WHAT YOU ARE ASKED TO DO:
Please give back word for word the lines below, from the first one through the one with "match rncui with".
**** PROVIDED RECORDS ****
Definition raft_client_request_submit_enqueue (k : user_id) : M submit_result :=
  let! queue := raft_client_leader_is_viable in
  let! block := rh_get k rcrh_blocking in
  rh_upd k (fun h => h <| rcrh_completion_notifier := if block then Some 1 else None |>) ;;;
  let! initializing := rh_get k rcrh_initializing in
  assert_ initializing ;;;
  rh_upd k (fun h => h <| rcrh_initializing := false |>) ;;;
  (if queue
   then raft_client_request_send_queue_add_locked k
   else rh_upd k (fun h => h <| rcrh_leader_not_viable_delay := true |>)) ;;;
  when queue (RAFT_NET_EVP_NOTIFY_NO_FAIL RAFT_EVP_CLIENT) ;;;
  ret (if block then SubmitWaits else SubmitReturns 0).

(** The checks, and the request put into the tree: an error, or the key. *)
Definition raft_client_request_submit_add (client_instance : Z) (rncui : option user_id)
    (args : submit_args) : M (Z + user_id) :=
  let block := negb (rcrt_has (sub_rcrt args) RCRT_NON_BLOCKING) in
  let nsrc := Z.of_nat (length (sub_src_iovs args)) in
  let ndest := Z.of_nat (length (sub_dest_iovs args)) in
  match rncui with
  | None => ret (inl (- EINVAL))
  | Some k =>
      if (client_instance =? 0) || (negb block && bool_decide (sub_user_cb args = None))
      then ret (inl (- EINVAL))
      else if nsrc + ndest >? RAFT_CLIENT_REQUEST_HANDLE_MAX_IOVS then ret (inl (- EFBIG))
      else
        let! rci := raft_client_instance_lookup client_instance in
        let! ri := ri_get id in
        if bool_decide (rci = None) then ret (inl (- ENODEV))
        else if negb (raft_client_rpc_msg_size_is_valid (ri_store_type ri)
                        (niova_io_iovs_total_size_get (sub_src_iovs args)))
                || negb (raft_client_rpc_msg_size_is_valid (ri_store_type ri)
                           (niova_io_iovs_total_size_get (sub_dest_iovs args)))
        then ret (inl (- E2BIG))
        else if bool_decide (ri_csn_leader ri = None) then ret (inl (- ENOTCONN))
        else
          let! may_add := raft_client_sub_app_may_add_new in
          if negb may_add then ret (inl (- ENOSPC))
          else
            let! added := raft_client_sub_app_add k in
            if negb added then ret (inl (- EALREADY)) else ret (inr k)
  end.
Lemma reply_complete_moves rcrm k (w : W) v n :
  el w k = Some (v, n) -> done_pre k w v -> rcrh_ready (rcsa_rh v) = false ->
  rcrh_cancel (rcsa_rh v) = false -> iovs_ok (rcsa_rh v) -> n <> 1 -> 0 <= rcrm_data_size rcrm ->
  exists v' l, moves (reply_complete k rcrm) k w tt (Some (v', n - 1)) (sendq_of w) l /\
    replied k v v' /\ Forall (fun e => exists data to, e = Copied k data to) l.
Proof.
  intros He Hpre Hr Hc Hio Hn Hsz. unfold reply_complete.
  destruct (reply_prepare_moves rcrm k w v n He Hio) as (err & h1 & (w1 & Hr1 & H1) & Hk1 & Hc1).
  set (v1 := v <| rcsa_rh ::= fun _ => h1 |>) in *.
  pose proof (mv_el _ _ _ _ _ _ H1) as He1. pose proof (mv_sendq _ _ _ _ _ _ H1) as Hq1.
  assert (exists h2 l, moves (when (err =? 0) (reply_copy k rcrm)) k w1 tt
      (Some (v1 <| rcsa_rh ::= fun _ => h2 |>, n)) (sendq_of w1) l /\
    reply_kept h1 h2 /\ rcrh_completing h2 = true /\
    Forall (fun e => exists data to, e = Copied k data to) l) as (h2 & l & Hm2 & Hk2 & Hc2 & Hl).
  { destruct (err =? 0).
    - destruct (reply_copy_moves rcrm k w1 v1 n He1 Hsz) as (h2 & l & ? & ? & Hc2 & ?).
      exists h2, l. split_and!; try done. by rewrite Hc2.
    - exists h1, []. split_and!; try done. simpl. eapply moves_conv; [apply moves_ret | apply He1 | done..]. }
  assert (reply_kept (rcsa_rh v) h2) as Hk by by transitivity h1.
  destruct Hm2 as (w2 & Hr2 & H2).
  pose proof (mv_el _ _ _ _ _ _ H2) as He2. pose proof (mv_sendq _ _ _ _ _ _ H2) as Hq2.
  destruct (reply_finish_moves rcrm err k w2 _ n He2) as (v' & Hm3 & Hrd); simpl.
  - split.
    + apply (reply_kept_base k v); [apply Hpre | done].
    + eapply moved_cnt_ok; [done | by rewrite He1 |].
      eapply moved_cnt_ok; [done | by rewrite He | apply Hpre].
    + eapply moved_ops_ok; [done|]. eapply moved_ops_ok; [done | apply Hpre].
  - by rewrite (rk_ready _ _ Hk).
  - by rewrite (rk_cancel _ _ Hk).
  - done.
  - by eapply reply_kept_iovs.
  - done.
  - exists v', l. split; [|split; [|done]].
    + eapply moves_cut; [done..|]. rewrite <- (app_nil_r l).
      eapply moves_cut_effects; [done..|]. eapply moves_conv; [done | done | congruence | done].
    + destruct Hrd as [? Hi ? ? ? Hs ?]. split; try done; simpl in *.
      * by rewrite Hi, (rk_init _ _ Hk).
      * by rewrite Hs, (rk_sendq _ _ Hk).
Qed.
****
RESULT OF THIS TASK:
Definition raft_client_request_submit_enqueue (k : user_id) : M submit_result :=
  let! queue := raft_client_leader_is_viable in
  let! block := rh_get k rcrh_blocking in
  rh_upd k (fun h => h <| rcrh_completion_notifier := if block then Some 1 else None |>) ;;;
  let! initializing := rh_get k rcrh_initializing in
  assert_ initializing ;;;
  rh_upd k (fun h => h <| rcrh_initializing := false |>) ;;;
  (if queue
   then raft_client_request_send_queue_add_locked k
   else rh_upd k (fun h => h <| rcrh_leader_not_viable_delay := true |>)) ;;;
  when queue (RAFT_NET_EVP_NOTIFY_NO_FAIL RAFT_EVP_CLIENT) ;;;
  ret (if block then SubmitWaits else SubmitReturns 0).

(** The checks, and the request put into the tree: an error, or the key. *)
Definition raft_client_request_submit_add (client_instance : Z) (rncui : option user_id)
    (args : submit_args) : M (Z + user_id) :=
  let block := negb (rcrt_has (sub_rcrt args) RCRT_NON_BLOCKING) in
  let nsrc := Z.of_nat (length (sub_src_iovs args)) in
  let ndest := Z.of_nat (length (sub_dest_iovs args)) in
  match rncui with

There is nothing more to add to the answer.